I kept the window shade up most of the night and looked out at the starry, starry night as the train traveled across the peninsula. We had several station stops during the night where I watched people as they stood outside in the cool early autumn night smoking cigarettes in the glow from the station light.

I finally got up at 4:30 a.m. and put the bed back into the wall. I took my little camera and walked through several cars – all sleeping compartments – on my way to the observation car that sat up above the canteen. The roof and sides were glass and I figured that would be a great place to see the sunrise.

Several people were sprawled across the seats with flat pillows under their heads and thin blankets covering them – refugees from coach – taking advantage of the open double seats and the dark.

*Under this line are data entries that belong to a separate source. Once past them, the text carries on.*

(* ===== verification/Bytes.v ===== *)
(** * Bytes and byte order ([src/common/fh_ntoh.h])

    A buffer is a list of bytes; a pointer into it is an offset.  Reading
    outside of it is undefined ([None]).  The host is little endian. *)
From S2P Require Import Prelude.

Definition is_byte (b : Z) : Prop := 0 <= b < 256.

(** [buf[off]] *)
Definition byte_at (buf : list Z) (off : Z) : option Z :=
  if off <? 0 then None else buf !! Z.to_nat off.

(** [memcpy(dst, buf + off, n)] *)
Definition read_bytes (buf : list Z) (off : Z) (n : nat) : option (list Z) :=
  if (off <? 0) || (Z.of_nat (length buf) <? off + Z.of_nat n) then None
  else Some (take n (drop (Z.to_nat off) buf)).

(** The value of an unsigned integer stored in memory. *)
Fixpoint le_val (l : list Z) : Z :=
  match l with [] => 0 | b :: l => b + 256 * le_val l end.

Definition be_val (l : list Z) : Z := le_val (reverse l).

(** The bytes of an [n]-byte integer in memory. *)
Fixpoint le_bytes (n : nat) (z : Z) : list Z :=
  match n with O => [] | S n => z mod 256 :: le_bytes n (z / 256) end.

(** Reading an [n]-byte unsigned integer at [buf + off]. *)
Definition read_le (buf : list Z) (off : Z) (n : nat) : option Z :=
  le_val <$> read_bytes buf off n.

(** [htons], [htonl] of the C library on a little endian host. *)
Definition ntoh16 (x : Z) : Z := be_val (le_bytes 2 x).
Definition ntoh32 (x : Z) : Z := be_val (le_bytes 4 x).

(** The macro, on a [uint64_t]. *)
Definition ntoh64 (x : Z) : Z :=
  Z.lor (Z.lor (Z.lor (Z.lor (Z.lor (Z.lor (Z.lor
    (Z.shiftr (Z.land x 0xff00000000000000) 56)
    (Z.shiftr (Z.land x 0x00ff000000000000) 40))
    (Z.shiftr (Z.land x 0x0000ff0000000000) 24))
    (Z.shiftr (Z.land x 0x000000ff00000000) 8))
    (Z.shiftl (Z.land x 0x00000000ff000000) 8))
    (Z.shiftl (Z.land x 0x0000000000ff0000) 24))
    (Z.shiftl (Z.land x 0x000000000000ff00) 40))
    (Z.shiftl (Z.land x 0x00000000000000ff) 56).

Lemma byte_at_is_byte buf off b : Forall is_byte buf -> byte_at buf off = Some b -> is_byte b.
Proof.
  intros Hb. unfold byte_at. destruct (off <? 0); [done|]. intros Hl.
  by apply (proj1 (Forall_lookup _ _) Hb _ _ Hl).
Qed.

Lemma read_bytes_spec buf off n l : read_bytes buf off n = Some l ->
  length l = n /\ l = take n (drop (Z.to_nat off) buf) /\ 0 <= off /\
  off + Z.of_nat n <= Z.of_nat (length buf).
Proof.
  unfold read_bytes. destruct (_ || _) eqn:E; [done|]. bool_to_prop.
  intros [= <-]. rewrite length_take, length_drop. repeat split; lia.
Qed.

Lemma read_bytes_some buf off n : 0 <= off -> off + Z.of_nat n <= Z.of_nat (length buf) ->
  exists l, read_bytes buf off n = Some l.
Proof.
  intros H1 H2. unfold read_bytes. destruct (_ || _) eqn:E; [|eauto].
  apply orb_true_iff in E as [E|E]; bool_to_prop; lia.
Qed.

Lemma read_bytes_is_byte buf off n l :
  Forall is_byte buf -> read_bytes buf off n = Some l -> Forall is_byte l.
Proof.
  intros Hb (_ & -> & _)%read_bytes_spec. by apply Forall_take, Forall_drop.
Qed.

Lemma byte_at_some buf off : 0 <= off < Z.of_nat (length buf) ->
  exists b, byte_at buf off = Some b.
Proof.
  intros H. unfold byte_at. destruct (off <? 0) eqn:E; bool_to_prop; [lia|].
  apply lookup_lt_is_Some_2. lia.
Qed.

Lemma le_val_range l : Forall is_byte l -> 0 <= le_val l < 256 ^ Z.of_nat (length l).
Proof.
  induction 1 as [|b l Hb _ IH]; [done|]. cbn [le_val length].
  rewrite Nat2Z.inj_succ, Z.pow_succ_r by lia. unfold is_byte in Hb. lia.
Qed.

Lemma be_val_range l : Forall is_byte l -> 0 <= be_val l < 256 ^ Z.of_nat (length l).
Proof.
  intros Hl. unfold be_val. rewrite <- length_reverse. apply le_val_range.
  by apply Forall_reverse.
Qed.

Lemma length_le_bytes n : forall z, length (le_bytes n z) = n.
Proof. induction n as [|n IH]; intros z; [done|]. cbn. by rewrite IH. Qed.

Lemma le_bytes_is_byte n : forall z, Forall is_byte (le_bytes n z).
Proof.
  induction n as [|n IH]; intros z; constructor; [|done]. apply Z.mod_pos_bound. lia.
Qed.

Lemma le_val_le_bytes n : forall z, le_val (le_bytes n z) = z mod 256 ^ Z.of_nat n.
Proof.
  induction n as [|n IH]; intros z; [by rewrite Z.mod_1_r|]. cbn [le_bytes le_val].
  rewrite IH, Nat2Z.inj_succ, Z.pow_succ_r by lia.
  rewrite Z.rem_mul_r; [lia | lia | apply Z.pow_pos_nonneg; lia].
Qed.

Lemma le_bytes_le_val l : Forall is_byte l -> le_bytes (length l) (le_val l) = l.
Proof.
  induction 1 as [|b l Hb _ IH]; [done|]. cbn. unfold is_byte in Hb.
  replace (b + 256 * le_val l) with (b + le_val l * 256) by lia.
  rewrite Z.mod_add, Z.div_add, Z.mod_small, Z.div_small by lia. by f_equal.
Qed.

(** Integers that fit are told apart by their bytes. *)
Lemma le_bytes_inj n x y : 0 <= x < 256 ^ Z.of_nat n -> 0 <= y < 256 ^ Z.of_nat n ->
  le_bytes n x = le_bytes n y -> x = y.
Proof.
  intros Hx Hy E%(f_equal le_val). rewrite !le_val_le_bytes, !Z.mod_small in E; done.
Qed.

(** ** The byte swap macro *)

(** Masking one byte of [x]. *)
Lemma land_byte x k : 0 <= k -> Z.land x (Z.shiftl 255 k) = Z.shiftl (Z.shiftr x k mod 256) k.
Proof.
  intros Hk. change 256 with (2 ^ 8). rewrite <- Z.land_ones by lia.
  apply Z.bits_inj'. intros n Hn. rewrite Z.land_spec, !Z.shiftl_spec by done.
  destruct (decide (n < k)) as [Hlt|Hge].
  - rewrite !(Z.testbit_neg_r _ (n - k)) by lia. apply andb_false_r.
  - rewrite Z.land_spec, Z.shiftr_spec by lia. by replace (n - k + k) with n by lia.
Qed.

Lemma lor_add a b k : 0 <= k -> 0 <= a < 2 ^ k -> Z.lor a (b * 2 ^ k) = a + b * 2 ^ k.
Proof.
  intros Hk Ha. rewrite <- Z.add_lor_land.
  replace (Z.land a (b * 2 ^ k)) with 0; [lia|]. symmetry. apply Z.bits_inj'. intros n Hn.
  rewrite Z.land_spec, Z.bits_0, <- Z.shiftl_mul_pow2, Z.shiftl_spec by lia.
  destruct (decide (n < k)).
  - rewrite (Z.testbit_neg_r b) by lia. apply andb_false_r.
  - destruct (decide (a = 0)) as [->|]; [by rewrite Z.bits_0|].
    rewrite (Z.bits_above_log2 a); [done | lia|]. apply Z.log2_lt_pow2; [lia|].
    eapply Z.lt_le_trans; [apply Ha|]. apply Z.pow_le_mono_r; lia.
Qed.

(** The byte of [le_val l] at position [i]. *)
Lemma le_val_byte l i b : Forall is_byte l -> l !! i = Some b ->
  Z.shiftr (le_val l) (8 * Z.of_nat i) mod 256 = b.
Proof.
  intros Hl. revert i. induction Hl as [|c l Hc Hl IH]; intros i Hi; [done|].
  unfold is_byte in Hc. destruct i as [|i]; cbn in Hi.
  - injection Hi as ->. rewrite Z.mul_0_r, Z.shiftr_0_r. cbn [le_val].
    replace (b + 256 * le_val l) with (b + le_val l * 256) by lia.
    rewrite Z.mod_add, Z.mod_small by lia. done.
  - replace (8 * Z.of_nat (S i)) with (8 + 8 * Z.of_nat i) by lia.
    rewrite <- Z.shiftr_shiftr by lia. cbn [le_val].
    rewrite (Z.shiftr_div_pow2 _ 8) by lia. change (2 ^ 8) with 256.
    replace (c + 256 * le_val l) with (c + le_val l * 256) by lia.
    rewrite Z.div_add, Z.div_small by lia. by apply IH.
Qed.

Lemma ntoh64_bytes b0 b1 b2 b3 b4 b5 b6 b7 :
  let l := [b0; b1; b2; b3; b4; b5; b6; b7] in
  Forall is_byte l -> ntoh64 (le_val l) = be_val l.
Proof.
  intros l Hl.
  assert (Hb : forall m i b k, l !! i = Some b -> k = 8 * Z.of_nat i ->
    m = Z.shiftl 255 k -> Z.land (le_val l) m = b * 2 ^ k).
  { intros m i b k Hi -> ->.
    rewrite land_byte, (le_val_byte l i b), Z.shiftl_mul_pow2 by (done || lia). done. }
  pose proof (Hb 0xff 0%nat b0 0 eq_refl eq_refl eq_refl) as E0.
  pose proof (Hb 0xff00 1%nat b1 8 eq_refl eq_refl eq_refl) as E1.
  pose proof (Hb 0xff0000 2%nat b2 16 eq_refl eq_refl eq_refl) as E2.
  pose proof (Hb 0xff000000 3%nat b3 24 eq_refl eq_refl eq_refl) as E3.
  pose proof (Hb 0xff00000000 4%nat b4 32 eq_refl eq_refl eq_refl) as E4.
  pose proof (Hb 0xff0000000000 5%nat b5 40 eq_refl eq_refl eq_refl) as E5.
  pose proof (Hb 0xff000000000000 6%nat b6 48 eq_refl eq_refl eq_refl) as E6.
  pose proof (Hb 0xff00000000000000 7%nat b7 56 eq_refl eq_refl eq_refl) as E7.
  clear Hb. repeat (apply Forall_cons in Hl as [? Hl]). unfold is_byte in *.
  unfold ntoh64. rewrite E0, E1, E2, E3, E4, E5, E6, E7. clear E0 E1 E2 E3 E4 E5 E6 E7.
  assert (Hr : forall b i j, 0 <= j <= i -> Z.shiftr (b * 2 ^ i) j = b * 2 ^ (i - j)).
  { intros b i j Hij. rewrite Z.shiftr_div_pow2 by lia.
    replace (2 ^ i) with (2 ^ (i - j) * 2 ^ j) by (rewrite <- Z.pow_add_r by lia; f_equal; lia).
    rewrite Z.mul_assoc, Z.div_mul; [done | apply Z.pow_nonzero; lia]. }
  assert (Hs : forall b i j, 0 <= i -> 0 <= j -> Z.shiftl (b * 2 ^ i) j = b * 2 ^ (i + j)).
  { intros b i j Hi Hj. rewrite Z.shiftl_mul_pow2, Z.pow_add_r by lia. lia. }
  rewrite !Hr, !Hs by lia. cbn -[Z.lor Z.pow Z.mul].
  subst l. rewrite Z.mul_1_r.
  change (48 - 40) with 8. change (40 - 24) with 16. change (32 - 8) with 24.
  change (24 + 8) with 32. change (16 + 24) with 40. change (8 + 40) with 48.
  change (0 + 56) with 56. rewrite (lor_add b7) by lia.
  do 6 (rewrite (lor_add (_ + _)) by lia). lia.
Qed.

Lemma ntoh64_val l : length l = 8%nat -> Forall is_byte l -> ntoh64 (le_val l) = be_val l.
Proof.
  intros Hlen Hl. do 8 (destruct l as [|? l]; [discriminate|]). destruct l; [|discriminate].
  by apply ntoh64_bytes.
Qed.

(** ** Reading a part of a buffer *)

Lemma read_bytes_app pre l post :
  read_bytes (pre ++ l ++ post) (Z.of_nat (length pre)) (length l) = Some l.
Proof.
  unfold read_bytes. rewrite !length_app.
  destruct (_ || _) eqn:E; [apply orb_true_iff in E as [E|E]; bool_to_prop; lia|].
  rewrite Nat2Z.id, drop_app_length, take_app_length. done.
Qed.

Definition part (buf : list Z) (off : Z) (l : list Z) : Prop :=
  exists pre post, buf = pre ++ l ++ post /\ off = Z.of_nat (length pre).

Lemma part_here l post off : off = 0 -> part (l ++ post) off l.
Proof. intros ->. by exists [], post. Qed.

Lemma part_here_end l off : off = 0 -> part l off l.
Proof. intros ->. exists [], []. by rewrite app_nil_r. Qed.

Lemma part_skip m buf off l :
  part buf (off - Z.of_nat (length m)) l -> part (m ++ buf) off l.
Proof.
  intros (pre & post & -> & Ho). exists (m ++ pre), post. rewrite <- app_assoc. split; [done|].
  rewrite length_app. lia.
Qed.

Lemma part_cons c buf off l : part buf (off - 1) l -> part (c :: buf) off l.
Proof. intros H. apply (part_skip [c]). cbn. exact H. Qed.

Lemma part_cons_here c buf off : off = 0 -> part (c :: buf) off [c].
Proof. intros ->. by exists [], buf. Qed.

Lemma part_app buf rest off l : part buf off l -> part (buf ++ rest) off l.
Proof.
  intros (pre & post & -> & Ho). exists pre, (post ++ rest). by rewrite <- !app_assoc.
Qed.

Lemma read_part buf off l n : part buf off l -> length l = n -> read_bytes buf off n = Some l.
Proof. intros (pre & post & -> & ->) <-. apply read_bytes_app. Qed.

Lemma byte_part buf off c : part buf off [c] -> byte_at buf off = Some c.
Proof.
  intros (pre & post & -> & ->). unfold byte_at. destruct (_ <? 0) eqn:E; bool_to_prop; [lia|].
  rewrite Nat2Z.id. cbn [app]. by rewrite list_lookup_middle.
Qed.

Lemma read_le_part buf off n z : part buf off (le_bytes n z) -> 0 <= z < 256 ^ Z.of_nat n ->
  read_le buf off n = Some z.
Proof.
  intros Hp Hz. unfold read_le. rewrite (read_part _ _ _ _ Hp) by apply length_le_bytes.
  cbn [fmap option_fmap option_map]. by rewrite le_val_le_bytes, Z.mod_small.
Qed.

(** Where a part is in a buffer given as a concatenation. *)
Ltac find_part :=
  first [ apply part_here; lia | apply part_here_end; lia | apply part_cons_here; lia
        | apply part_skip; find_part | apply part_cons; find_part ].
Ltac solve_part := apply part_app; find_part.

(** Big-endian integers. *)
Definition be_bytes (n : nat) (z : Z) : list Z := reverse (le_bytes n z).

Lemma length_be_bytes n z : length (be_bytes n z) = n.
Proof. unfold be_bytes. by rewrite length_reverse, length_le_bytes. Qed.

Lemma be_bytes_is_byte n z : Forall is_byte (be_bytes n z).
Proof. apply Forall_reverse, le_bytes_is_byte. Qed.

Lemma be_val_be_bytes n z : 0 <= z < 256 ^ Z.of_nat n -> be_val (be_bytes n z) = z.
Proof.
  intros Hz. unfold be_val, be_bytes. rewrite reverse_involutive, le_val_le_bytes.
  by apply Z.mod_small.
Qed.

Lemma ntoh16_be_bytes z : 0 <= z < 65536 -> ntoh16 (le_val (be_bytes 2 z)) = z.
Proof.
  intros Hz. unfold ntoh16. pose proof (le_bytes_le_val (be_bytes 2 z) (be_bytes_is_byte 2 z)) as H.
  rewrite length_be_bytes in H. rewrite H. by apply be_val_be_bytes.
Qed.

Lemma ntoh64_be_bytes z : 0 <= z < 18446744073709551616 -> ntoh64 (le_val (be_bytes 8 z)) = z.
Proof.
  intros Hz. rewrite ntoh64_val by (apply length_be_bytes || apply be_bytes_is_byte).
  by apply be_val_be_bytes.
Qed.

(** ** Properties *)

(** [ntoh64] of a number read from memory is the big-endian value of its
    eight bytes. *)
Theorem ntoh64_be l : length l = 8%nat -> Forall is_byte l -> ntoh64 (le_val l) = be_val l.
Proof. exact (ntoh64_val l). Qed.

Lemma ntoh64_be_witness :
  ntoh64 (le_val [0; 0; 0; 0; 1; 2; 3; 4]) = be_val [0; 0; 0; 0; 1; 2; 3; 4] /\
  be_val [0; 0; 0; 0; 1; 2; 3; 4] = 16909060.
Proof.
  split; [|reflexivity]. apply ntoh64_be; [reflexivity | repeat constructor; done].
Defined.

I was there just as a hint of light showed on the horizon then got brighter and brighter. At that moment we were traveling along a river filled with gravel bars and tiny islands. A layer of fog hung just above the ground. I sat in the front of the car sharing the seat with an Asian woman – we watched the front of the train make its way along the track and took photos through the dirty window.

Lighter, lighter, lighter then suddenly it was over. The sun was up. I became aware that we were traveling east with a large bay on our right and little villages and farmland punctuated by forest on our left. Big round bales of hay sat in the fields and mountain ash – with their leaves of serrated edges and heavy clumps of orangey-red berries hanging from branches – grew near the tracks.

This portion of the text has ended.